### Supplied records:
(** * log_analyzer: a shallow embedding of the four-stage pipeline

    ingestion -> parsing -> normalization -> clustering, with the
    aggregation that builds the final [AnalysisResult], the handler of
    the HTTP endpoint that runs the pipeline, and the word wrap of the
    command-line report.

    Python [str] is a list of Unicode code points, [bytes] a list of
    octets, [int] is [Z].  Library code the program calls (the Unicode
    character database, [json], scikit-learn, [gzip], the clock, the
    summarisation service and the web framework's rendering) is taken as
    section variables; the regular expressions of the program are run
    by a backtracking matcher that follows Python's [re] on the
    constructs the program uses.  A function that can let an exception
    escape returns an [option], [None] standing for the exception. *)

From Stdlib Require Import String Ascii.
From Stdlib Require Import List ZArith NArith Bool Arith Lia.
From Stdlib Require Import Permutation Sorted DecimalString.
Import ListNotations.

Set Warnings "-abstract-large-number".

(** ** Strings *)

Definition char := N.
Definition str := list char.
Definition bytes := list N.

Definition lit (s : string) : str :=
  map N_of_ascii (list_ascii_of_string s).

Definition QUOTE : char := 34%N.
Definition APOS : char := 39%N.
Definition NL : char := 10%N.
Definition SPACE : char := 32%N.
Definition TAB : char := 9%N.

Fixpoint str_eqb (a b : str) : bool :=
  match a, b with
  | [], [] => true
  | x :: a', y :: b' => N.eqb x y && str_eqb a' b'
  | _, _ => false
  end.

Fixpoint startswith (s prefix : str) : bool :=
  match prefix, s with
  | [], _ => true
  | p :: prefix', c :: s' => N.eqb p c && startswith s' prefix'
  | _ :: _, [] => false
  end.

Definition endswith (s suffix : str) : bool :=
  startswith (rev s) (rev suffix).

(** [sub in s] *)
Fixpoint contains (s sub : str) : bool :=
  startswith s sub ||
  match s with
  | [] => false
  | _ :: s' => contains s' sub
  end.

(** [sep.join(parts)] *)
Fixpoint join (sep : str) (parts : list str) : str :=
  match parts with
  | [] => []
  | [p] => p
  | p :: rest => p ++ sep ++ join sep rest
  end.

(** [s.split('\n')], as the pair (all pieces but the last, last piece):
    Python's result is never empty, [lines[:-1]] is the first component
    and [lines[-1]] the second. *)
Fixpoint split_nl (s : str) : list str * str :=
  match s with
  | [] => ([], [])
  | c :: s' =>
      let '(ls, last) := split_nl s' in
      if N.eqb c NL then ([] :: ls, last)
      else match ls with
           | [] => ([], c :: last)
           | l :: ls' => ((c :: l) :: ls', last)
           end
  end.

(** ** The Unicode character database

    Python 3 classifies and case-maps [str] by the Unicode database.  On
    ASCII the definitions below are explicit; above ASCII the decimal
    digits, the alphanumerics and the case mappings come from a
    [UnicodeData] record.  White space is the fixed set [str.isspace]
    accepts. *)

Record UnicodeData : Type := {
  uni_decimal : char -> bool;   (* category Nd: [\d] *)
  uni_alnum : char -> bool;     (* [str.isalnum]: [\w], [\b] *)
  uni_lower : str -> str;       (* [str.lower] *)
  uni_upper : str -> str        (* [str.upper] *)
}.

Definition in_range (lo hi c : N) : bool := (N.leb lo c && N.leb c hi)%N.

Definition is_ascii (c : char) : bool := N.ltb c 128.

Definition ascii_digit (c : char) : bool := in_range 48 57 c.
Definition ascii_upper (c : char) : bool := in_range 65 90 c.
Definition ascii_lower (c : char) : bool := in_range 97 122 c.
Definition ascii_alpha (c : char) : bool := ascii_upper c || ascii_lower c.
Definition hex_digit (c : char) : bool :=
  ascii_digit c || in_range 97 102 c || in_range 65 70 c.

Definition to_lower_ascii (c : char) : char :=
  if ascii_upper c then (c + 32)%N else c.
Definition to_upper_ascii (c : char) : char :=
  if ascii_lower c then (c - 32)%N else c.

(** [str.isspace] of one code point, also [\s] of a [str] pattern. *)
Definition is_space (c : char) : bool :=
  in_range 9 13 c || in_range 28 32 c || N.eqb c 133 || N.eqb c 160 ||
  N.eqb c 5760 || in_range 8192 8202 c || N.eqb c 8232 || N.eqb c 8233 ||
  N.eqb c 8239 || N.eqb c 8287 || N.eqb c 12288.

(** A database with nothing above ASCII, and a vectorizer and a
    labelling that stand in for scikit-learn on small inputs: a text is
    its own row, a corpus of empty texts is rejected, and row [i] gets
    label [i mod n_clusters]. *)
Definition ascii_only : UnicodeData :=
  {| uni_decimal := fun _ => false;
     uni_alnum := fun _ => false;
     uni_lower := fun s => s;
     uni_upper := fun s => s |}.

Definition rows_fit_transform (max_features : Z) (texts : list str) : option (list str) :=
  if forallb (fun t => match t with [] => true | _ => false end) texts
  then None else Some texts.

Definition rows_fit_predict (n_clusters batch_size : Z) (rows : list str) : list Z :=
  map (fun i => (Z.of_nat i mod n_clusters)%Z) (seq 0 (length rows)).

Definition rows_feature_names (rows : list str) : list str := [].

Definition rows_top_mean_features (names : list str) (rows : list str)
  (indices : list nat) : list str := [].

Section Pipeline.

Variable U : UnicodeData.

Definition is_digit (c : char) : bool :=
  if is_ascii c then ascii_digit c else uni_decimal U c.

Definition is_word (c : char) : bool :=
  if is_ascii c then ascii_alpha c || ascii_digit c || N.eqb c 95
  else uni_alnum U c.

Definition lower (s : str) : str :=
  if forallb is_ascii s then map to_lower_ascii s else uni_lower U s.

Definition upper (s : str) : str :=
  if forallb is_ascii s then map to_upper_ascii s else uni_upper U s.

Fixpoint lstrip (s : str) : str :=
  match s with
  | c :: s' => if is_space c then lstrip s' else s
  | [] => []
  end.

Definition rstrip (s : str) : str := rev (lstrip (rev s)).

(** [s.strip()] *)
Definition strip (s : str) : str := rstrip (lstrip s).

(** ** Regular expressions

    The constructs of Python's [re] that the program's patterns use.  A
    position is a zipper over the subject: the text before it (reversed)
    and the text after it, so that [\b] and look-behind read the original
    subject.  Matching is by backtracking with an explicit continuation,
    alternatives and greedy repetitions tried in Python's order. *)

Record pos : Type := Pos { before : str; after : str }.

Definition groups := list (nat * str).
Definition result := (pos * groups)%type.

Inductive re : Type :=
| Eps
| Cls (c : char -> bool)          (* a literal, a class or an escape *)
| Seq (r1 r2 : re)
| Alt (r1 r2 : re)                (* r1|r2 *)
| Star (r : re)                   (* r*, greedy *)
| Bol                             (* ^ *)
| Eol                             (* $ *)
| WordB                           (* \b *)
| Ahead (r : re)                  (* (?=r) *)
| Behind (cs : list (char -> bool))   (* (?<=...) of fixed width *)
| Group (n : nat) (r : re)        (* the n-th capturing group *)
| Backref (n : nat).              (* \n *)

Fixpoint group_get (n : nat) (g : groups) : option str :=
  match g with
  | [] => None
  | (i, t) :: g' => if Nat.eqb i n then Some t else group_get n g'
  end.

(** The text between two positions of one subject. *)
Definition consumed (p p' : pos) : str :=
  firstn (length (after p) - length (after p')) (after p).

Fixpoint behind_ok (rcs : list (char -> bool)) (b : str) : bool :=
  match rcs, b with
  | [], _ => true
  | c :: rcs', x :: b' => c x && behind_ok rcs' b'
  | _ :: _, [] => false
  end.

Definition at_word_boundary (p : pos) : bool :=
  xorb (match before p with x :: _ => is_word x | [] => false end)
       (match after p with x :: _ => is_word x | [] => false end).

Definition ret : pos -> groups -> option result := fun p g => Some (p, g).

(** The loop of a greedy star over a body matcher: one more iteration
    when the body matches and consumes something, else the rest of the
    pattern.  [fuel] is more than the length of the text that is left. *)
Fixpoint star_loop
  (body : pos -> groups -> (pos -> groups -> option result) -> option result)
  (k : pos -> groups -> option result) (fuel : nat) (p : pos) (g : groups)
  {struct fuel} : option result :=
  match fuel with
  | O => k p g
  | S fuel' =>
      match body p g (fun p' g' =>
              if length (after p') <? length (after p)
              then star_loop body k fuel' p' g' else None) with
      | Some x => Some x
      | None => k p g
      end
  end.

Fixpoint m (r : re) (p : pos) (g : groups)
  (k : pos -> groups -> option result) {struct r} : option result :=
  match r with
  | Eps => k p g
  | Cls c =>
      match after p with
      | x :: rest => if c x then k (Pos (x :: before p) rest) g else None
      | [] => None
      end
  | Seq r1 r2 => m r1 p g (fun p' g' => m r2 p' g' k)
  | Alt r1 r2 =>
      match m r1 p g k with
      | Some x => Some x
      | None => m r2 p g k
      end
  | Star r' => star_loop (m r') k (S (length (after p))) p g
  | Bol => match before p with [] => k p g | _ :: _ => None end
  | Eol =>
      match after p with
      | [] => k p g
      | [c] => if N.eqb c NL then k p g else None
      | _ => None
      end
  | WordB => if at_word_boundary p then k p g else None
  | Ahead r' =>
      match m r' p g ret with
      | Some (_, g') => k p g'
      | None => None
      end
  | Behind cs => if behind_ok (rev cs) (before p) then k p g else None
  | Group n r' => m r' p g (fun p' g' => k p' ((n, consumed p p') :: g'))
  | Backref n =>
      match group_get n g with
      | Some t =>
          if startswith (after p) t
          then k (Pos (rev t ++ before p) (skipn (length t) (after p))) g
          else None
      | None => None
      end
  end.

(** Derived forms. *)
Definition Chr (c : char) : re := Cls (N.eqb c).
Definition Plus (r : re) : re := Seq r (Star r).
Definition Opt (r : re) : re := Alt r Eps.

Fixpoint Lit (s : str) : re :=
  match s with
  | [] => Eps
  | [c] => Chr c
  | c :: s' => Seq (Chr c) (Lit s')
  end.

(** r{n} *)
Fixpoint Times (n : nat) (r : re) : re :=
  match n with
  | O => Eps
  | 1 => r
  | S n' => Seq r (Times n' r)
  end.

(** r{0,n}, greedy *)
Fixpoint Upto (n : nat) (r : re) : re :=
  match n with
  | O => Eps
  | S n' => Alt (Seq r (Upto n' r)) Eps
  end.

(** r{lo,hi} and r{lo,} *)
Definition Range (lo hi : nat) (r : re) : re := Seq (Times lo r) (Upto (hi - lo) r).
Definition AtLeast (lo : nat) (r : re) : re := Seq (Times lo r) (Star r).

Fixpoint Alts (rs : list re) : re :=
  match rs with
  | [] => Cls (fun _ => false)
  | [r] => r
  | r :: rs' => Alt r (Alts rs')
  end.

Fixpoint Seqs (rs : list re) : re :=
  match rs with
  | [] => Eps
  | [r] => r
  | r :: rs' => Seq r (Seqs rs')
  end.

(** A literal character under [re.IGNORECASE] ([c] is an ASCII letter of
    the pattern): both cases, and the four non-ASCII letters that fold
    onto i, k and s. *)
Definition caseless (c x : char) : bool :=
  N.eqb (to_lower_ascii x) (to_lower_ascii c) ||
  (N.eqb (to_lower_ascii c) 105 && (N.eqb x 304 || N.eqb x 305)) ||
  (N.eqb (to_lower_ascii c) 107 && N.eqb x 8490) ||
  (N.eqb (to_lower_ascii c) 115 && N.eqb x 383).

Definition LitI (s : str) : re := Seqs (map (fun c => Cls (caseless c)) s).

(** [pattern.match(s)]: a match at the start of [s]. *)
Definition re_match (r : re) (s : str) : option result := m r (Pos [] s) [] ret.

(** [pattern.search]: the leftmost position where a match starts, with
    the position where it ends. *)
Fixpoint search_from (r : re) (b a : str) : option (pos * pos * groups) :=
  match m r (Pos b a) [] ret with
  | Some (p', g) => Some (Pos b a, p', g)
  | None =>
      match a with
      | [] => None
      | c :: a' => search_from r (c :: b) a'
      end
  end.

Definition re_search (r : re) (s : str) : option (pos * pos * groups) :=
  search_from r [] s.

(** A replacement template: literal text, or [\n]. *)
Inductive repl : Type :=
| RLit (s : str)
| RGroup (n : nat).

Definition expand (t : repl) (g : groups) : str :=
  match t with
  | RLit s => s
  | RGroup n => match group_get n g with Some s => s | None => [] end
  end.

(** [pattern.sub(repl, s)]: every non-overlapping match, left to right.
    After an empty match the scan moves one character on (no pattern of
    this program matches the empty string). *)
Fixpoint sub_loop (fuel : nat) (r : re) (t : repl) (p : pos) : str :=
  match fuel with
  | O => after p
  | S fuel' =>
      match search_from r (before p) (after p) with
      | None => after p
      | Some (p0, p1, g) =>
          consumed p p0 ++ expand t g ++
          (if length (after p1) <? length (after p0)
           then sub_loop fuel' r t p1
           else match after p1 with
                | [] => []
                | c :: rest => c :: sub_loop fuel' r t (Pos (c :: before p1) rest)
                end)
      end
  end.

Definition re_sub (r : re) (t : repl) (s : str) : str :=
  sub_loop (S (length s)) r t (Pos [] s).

### Goal of the exercise:
List every line from the entries above in which "Upto" appears.

### Written answer:
Fixpoint Upto (n : nat) (r : re) : re :=
  | S n' => Alt (Seq r (Upto n' r)) Eps
Definition Range (lo hi : nat) (r : re) : re := Seq (Times lo r) (Upto (hi - lo) r).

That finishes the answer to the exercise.